[Saved data entries]
(** The branches of [cancel_unstable], from the state after the diagnosis. *)
Lemma wp_cancel_unstable s c et ni n p blocked e pe t0 r d :
  wf_events s -> node_pool s !! ni = Some n -> schedule s ni pe t0 ->
  ev_node e = ni -> killed e = false -> ev_val e <> ev_val pe ->
  state_lookup_rule (ev_cause_rule pe) s = Ok (ev_rule_ptr pe, s) -> rule_at s (ev_rule_ptr pe) = Some r ->
  (ev_val e <> n_value n -> is_atomic n = false /\ is_frozen n = false /\ fixed_delay s e = Some d /\
     t_le (current_time s) (t_add (current_time s) d) = true) ->
  wp (cancel_unstable c et ni (n_event_index n) p (n_value n) blocked e (ev_val pe)) (fun _ s' =>
    wf_events s' /\ updated_nodes s' = updated_nodes s /\
    schedule s' ≡
      if dequeue_unstable_events s || rule_drops r || (blocked && dequeue_excl_unstable_events s) then
        if value_eqb (ev_val e) (n_value n) then sch_del ni (schedule s)
        else sch_put ni e (t_add (current_time s) d) (schedule s)
      else if value_eqb (n_value n) LOGIC_OTHER then sch_del ni (schedule s)
      else sch_put ni (set_weak (weak_wins_any p) (set_cause_node (cause_node c) (set_ev_val LOGIC_OTHER pe)))
             t0 (schedule s)) s.
Proof.
  intros Hev Hn Hs He Hk Hv Hl Hr Hnew. destruct (schedule_node _ _ _ _ _ Hs Hn) as [Hp Hg].
  unfold cancel_unstable. apply wpe_bind, wpe_require; [intros _|].
  2: { intros Hb. apply negb_false_iff, value_eqb_eq in Hb. done. }
  apply wpe_bind. eapply wpe_get_event; [exact Hg|]. apply wpe_bind. unfold wpe at 1. rewrite Hl.
  apply wpe_bind. eapply wp_rule_unstable; [exact Hr|]. apply wpe_bind, wpe_gets, wpe_bind, wpe_gets.
  destruct (_ || _ || _).
  - eapply wpe_mono; [by apply (wp_renew_event s ni n (n_value n) e d)|].
    intros [] s1 (Hev1 & (q & k & i & ->) & Hs1). split; [done|]. by split.
  - destruct (value_eqb (n_value n) LOGIC_OTHER).
    + apply wpe_bind. eapply wpe_mono; [by apply wp_kill_event|].
      intros [] s1 (Hev1 & (q & k & i & ->) & Hn1 & Hs1). unfold set_x_cause.
      eapply wpe_upd_node; [exact Hn1|].
      match goal with |- wf_events ?x /\ _ => set (s2 := x) end.
      set (s1 := put_node_pool _ (put_event_queue k _)) in *.
      assert (Hlk : links s2 = links s1) by (by apply links_same with (clear_event n)).
      split; [|split; [done|]].
      * by apply (EV_ext [] s1).
      * rewrite <- Hs1. by apply schedule_links.
    + eapply wpe_mono; [apply (wp_upd_pending s ni n pe t0); [done..|by rewrite killed_set_weak]|].
      intros [] s1 (Hev1 & _ & (q & ->) & _ & Hs1). split; [done|]. by split.
Qed.

Lemma wp_overtake_pending s ni n p e pe t0 d :
  wf_events s -> node_pool s !! ni = Some n -> schedule s ni pe t0 ->
  ev_node e = ni -> killed e = false ->
  (ev_val e <> n_value n -> is_atomic n = false /\ is_frozen n = false /\ fixed_delay s e = Some d /\
     t_le (current_time s) (t_add (current_time s) d) = true) ->
  wp (overtake_pending ni (n_event_index n) p (n_value n) e (ev_val pe)) (fun _ s' =>
    wf_events s' /\ updated_nodes s' = updated_nodes s /\
    schedule s' ≡
      if (pulling_dn p || pulling_up p) && negb (value_eqb (ev_val e) (ev_val pe)) &&
         value_eqb (ev_val pe) LOGIC_OTHER then
        if value_eqb (ev_val e) (n_value n) then sch_del ni (schedule s)
        else sch_put ni e (t_add (current_time s) d) (schedule s)
      else schedule s) s.
Proof.
  intros Hev Hn Hs He Hk Hnew. destruct (schedule_node _ _ _ _ _ Hs Hn) as [Hp Hg].
  unfold overtake_pending. apply wpe_bind. eapply wpe_get_event; [exact Hg|].
  destruct ((pulling_dn p || pulling_up p) && negb (value_eqb (ev_val e) (ev_val pe)) &&
    value_eqb (ev_val pe) LOGIC_OTHER) eqn:Hb; cbn [when]; [|by apply wpe_ret].
  apply wpe_bind, wpe_require; [intros _|].
  - eapply wpe_mono; [by apply (wp_renew_event s ni n (n_value n) e d)|].
    intros [] s1 (Hev1 & (q & k & i & ->) & Hs1). split; [done|]. by split.
  - intros Hx. apply negb_false_iff, value_eqb_eq in Hx. rewrite Hx in Hb.
    apply andb_true_iff in Hb as [Hb Ho]. apply andb_true_iff in Hb as [_ Hb].
    apply value_eqb_eq in Ho. by rewrite Ho in Hb.
Qed.

(** What is pending at a node before the flush; if the pull that scheduled it
    is lost, its rule can be looked up, and the pulls ask for another value. *)
Definition pending_at s (ni : nat) (n : NodeState) (pend : option (Event * real_time))
    (p : pull_set) (v : value_enum) (r : option Rule) : Prop :=
  match pend with
  | None => pending_event n = false
  | Some (pe, t0) => schedule s ni pe t0 /\
      (unsupported p (ev_val pe) = true -> v <> ev_val pe /\
         state_lookup_rule (ev_cause_rule pe) s = Ok (ev_rule_ptr pe, s) /\
         rule_at s (ev_rule_ptr pe) = Some r)
  end.
Definition drops s (blocked : bool) (r : option Rule) : bool :=
  dequeue_unstable_events s || rule_drops r || (blocked && dequeue_excl_unstable_events s).

Lemma wp_update_pending s c et ni n p blocked e err pe t0 v d r :
  wf_events s -> node_pool s !! ni = Some n -> pending_at s ni n (Some (pe, t0)) p v r ->
  ev_node e = ni -> killed e = false -> ev_val e = v ->
  (v <> n_value n -> is_atomic n = false /\ is_frozen n = false /\ fixed_delay s e = Some d /\
     t_le (current_time s) (t_add (current_time s) d) = true) ->
  wp (update_pending c et ni (n_event_index n) p (n_value n) blocked false e err) (fun _ s' =>
    wf_events s' /\ updated_nodes s' = updated_nodes s /\
    schedule s' ≡ flushed_schedule c p ni (flush_action_of (Some pe) p (n_value n) v (drops s blocked r))
      (Some (pe, t0)) e (t_add (current_time s) d) (schedule s)) s.
Proof.
  intros Hev Hn [Hs Hlost] He Hk <- Hnew. destruct (schedule_node _ _ _ _ _ Hs Hn) as [Hp Hg].
  unfold update_pending, flush_action_of. apply wpe_bind. eapply wpe_get_event; [exact Hg|]. cbv zeta.
  apply wpe_bind. cbn [when]. apply wpe_ret.
  rewrite lost_pull_unsupported. destruct (unsupported p (ev_val pe)) eqn:Hl.
  - destruct (Hlost eq_refl) as (Hv & Hlk & Hr). apply wpe_bind.
    eapply wpe_mono; [by eapply (wp_diagnose_instability s c ni n pe t0)|].
    intros err' s1 (Hev1 & (q & ->) & Hs1). apply wpe_bind.
    set (s1 := put_event_pool q s) in *.
    assert (Hsx : schedule s1 ni (unstable_event c pe) t0) by (apply Hs1; by left).
    eapply wpe_mono.
    { apply (wp_cancel_unstable s1 c et ni n p blocked e (unstable_event c pe) t0 r d); try done.
      by apply state_lookup_rule_pool. }
    intros [] s2 (Hev2 & Hu & Hs2). apply wpe_ret. split; [done|]. split; [done|]. revert Hs2.
    change (dequeue_unstable_events s1 || rule_drops r || (blocked && dequeue_excl_unstable_events s1))
      with (drops s blocked r). intros Hs2. rewrite Hs2.
    destruct (drops s blocked r); [destruct (value_eqb (ev_val e) (n_value n))|
      destruct (value_eqb (n_value n) LOGIC_OTHER)]; cbn; rewrite Hs1;
      first [apply sch_del_put|apply sch_put_put].
  - apply wpe_bind, wpe_ret, wpe_bind.
    eapply wpe_mono; [by apply (wp_overtake_pending s ni n p e pe t0 d)|].
    intros [] s1 (Hev1 & Hu & Hs1). apply wpe_ret. split; [done|]. split; [done|]. rewrite Hs1.
    by destruct (_ && _ && _); [destruct (value_eqb (ev_val e) (n_value n))|].
Qed.

Lemma wp_flush_updated_node s c et err0 ni n f p v pend d r :
  wf_events s -> node_pool s !! ni = Some n -> m_find ni (updated_nodes s) = Some f ->
  p = blocked_pull_set (pull_set_of n (weak_rules_enabled s)) (excl_blocked f) (cause_val c) ->
  have_interference (make_interference_info p) = false -> next_value p (n_value n) = Some v ->
  pending_at s ni n pend p v r ->
  (v <> n_value n -> is_atomic n = false /\ is_frozen n = false /\
     fixed_delay s (flushed_event c f ni p v) = Some d /\
     t_le (current_time s) (t_add (current_time s) d) = true) ->
  wp (flush_updated_node c et err0 ni) (fun _ s' => wf_events s' /\
    updated_nodes s' = m_erase ni (updated_nodes s) /\
    schedule s' ≡ flushed_schedule c p ni
      (flush_action_of (fst <$> pend) p (n_value n) v (drops s (excl_blocked f) r))
      pend (flushed_event c f ni p v) (t_add (current_time s) d) (schedule s)) s.
Proof.
  intros Hev Hn Hf Hpe Hni Hv Hpend Hnew. unfold flush_updated_node.
  apply wpe_bind. eapply wpe_get_node; [done|]. apply wpe_bind, wpe_gets, wpe_bind, wpe_of_option; [|congruence].
  intros f' Ef. assert (f' = f) as -> by congruence. apply wpe_bind, wpe_gets. cbv zeta. rewrite <- Hpe.
  apply wpe_bind. unfold new_event. rewrite Hni. apply wpe_bind, wpe_of_option; [|by rewrite Hv].
  intros v' Ev. assert (v' = v) as -> by congruence. apply wpe_ret. fold (flushed_event c f ni p v).
  assert (Hend : forall (e0 : error_policy_enum) (s1 : State), wf_events s1 /\ updated_nodes s1 = updated_nodes s /\
      schedule s1 ≡ flushed_schedule c p ni
        (flush_action_of (fst <$> pend) p (n_value n) v (drops s (excl_blocked f) r))
        pend (flushed_event c f ni p v) (t_add (current_time s) d) (schedule s) ->
      wp (modify (fun s0 => put_updated_nodes (m_erase ni (updated_nodes s0)) s0) ;;; ret e0)
        (fun _ s' => wf_events s' /\ updated_nodes s' = m_erase ni (updated_nodes s) /\
          schedule s' ≡ flushed_schedule c p ni
            (flush_action_of (fst <$> pend) p (n_value n) v (drops s (excl_blocked f) r))
            pend (flushed_event c f ni p v) (t_add (current_time s) d) (schedule s)) s1).
  { intros e0 s1 (Hev1 & Hu1 & Hs1). apply wpe_bind, wpe_modify, wpe_ret. split; [exact Hev1|].
    split; [cbn; by rewrite Hu1|]. rewrite <- Hs1. by apply schedule_ext. }
  apply wpe_bind. destruct pend as [[pe t0]|].
  - destruct (schedule_node _ _ _ _ _ (proj1 Hpend) Hn) as [Hp _]. rewrite Hp.
    eapply wpe_mono; [apply (wp_update_pending s c et ni n p (excl_blocked f)
      (flushed_event c f ni p v) err0 pe t0 v d r); try done; apply killed_flushed|].
    intros err' s1 Hs1. by apply Hend.
  - cbn in Hpend. rewrite Hpend. apply wpe_bind.
    assert (Hvv : ev_val (flushed_event c f ni p v) = v) by done. rewrite Hvv.
    cbn [fmap option_fmap option_map] in *. unfold flush_action_of in Hend |- *.
    destruct (value_eqb v (n_value n)) eqn:Hb; cbn [negb when].
    + apply wpe_ret, wpe_ret. by apply Hend.
    + destruct Hnew as (Hna & Hnf & Hd & Ht).
      { intros Heq. apply value_eqb_eq in Heq. congruence. }
      eapply wpe_mono; [apply (wp_enqueue_new_event s ni n _ d); try done; apply killed_flushed|].
      intros [] s1 (Hev1 & (q & k & i & ->) & Hs1). apply wpe_ret. by apply Hend.
Qed.
End Flush.
(** The events that it makes: one for every data rail, but for LEDR just one,
    which inverts the repeat rail if the data rail has the value already, and
    the data rail otherwise. *)
Definition drives_rails (nv : nat -> res value_enum) (c : channel) (val : Z) (evs : list env_event_type)
    : Prop :=
  match ch_type c with
  | CHANNEL_TYPE_LEDR => exists d a b, ledr_data_rail c = Some d /\
      nv d = Ok (level a) /\ nv (repeat_rail c) = Ok (level b) /\
      map ev_pair evs =
        if Bool.eqb a (xorb (Z.odd val) (get_data_sense c)) then [(repeat_rail c, level (negb b))]
        else [(d, level (negb a))]
  | _ => map ee_node_index evs = ch_data c
  end.

Lemma encoding_drives nv c val evs :
  carries c val -> map ev_pair evs = encoding c val -> drives_rails nv c val evs.
Proof.
  intros Hc Hp. assert (map ee_node_index evs = ch_data c) as H.
  { rewrite <- (encoding_nodes c val Hc), <- Hp. symmetry. apply map_map. }
  pose proof (ca_type _ _ Hc) as Ht. unfold drives_rails, has_digits, has_bus, type_in in *.
  destruct (ch_type c); try done. by destruct Ht as [[]|[]].
Qed.

(** C11: the round trip of data, for every encoding of values.  A source that
    has a value drives the data rails: each once, for digits one of N as for
    a bus; on a level-encoded (LEDR) channel either the data rail or the
    repeat rail, whichever makes the value, so that their parity changes.
    When these events have happened, the channel reads from its rails the
    value modulo what they can show, and with its sign extended if it is
    signed and at most 32 bits wide, with either sense of the rails, whatever
    the rails of digits and buses were before.  A value has 64 bits, below
    2^63 for digits of a base other than 2; a bus is one bundle; the two rails
    of a LEDR channel are distinct and known, for to an unknown data rail the
    code adds no event. *)
Theorem data_round_trip {env : Env} (nv : nat -> res value_enum) (c : channel) (s : cstate) (val : Z) (x : bool) :
  cs_chan s = c -> rails_ready nv c val -> sign_ok 32 c -> ch_values c !! value_index c = Some (val, x) ->
  wpe (fun f => f = F_fuel) (set_all_data_rails nv)
    (fun _ s' => exists evs, cs_events s' = cs_events s ++ evs /\ drives_rails nv c val evs /\
       forall s1, cs_chan s1 = c -> data_rails_value (after_events evs nv) s1 = Ok (decoded c val, s1)) s.
Proof.
  intros Hs [Hc|(d & a & b & Hl)] Hsg Hx.
  - eapply wpe_mono; [by eapply emits_set_all_data_rails|].
    intros [] s' (_ & _ & evs & He & Hp). exists evs. split_and!; [done|by apply encoding_drives|].
    intros s1 Hs1. unfold after_events. rewrite Hp, (data_rails_read _ c val); [by apply sign_extend_decoded|done..|].
    by apply encoding_shows.
  - eapply wpe_mono; [by eapply emits_ledr|].
    intros [] s' (_ & _ & evs & He & Hp). exists evs. split_and!; [done| |].
    + unfold drives_rails. destruct Hl as [-> Hr Hd _ Ha Hb]. by exists d, a, b.
    + intros s1 Hs1. unfold after_events. rewrite Hp. by apply ledr_read.
Qed.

PROMPT
Your answer should consist of every line from the entries that holds "match".

SOLUTION TO THE EXERCISE
      match goal with |- wf_events ?x /\ _ => set (s2 := x) end.
  match pend with
  match ch_type c with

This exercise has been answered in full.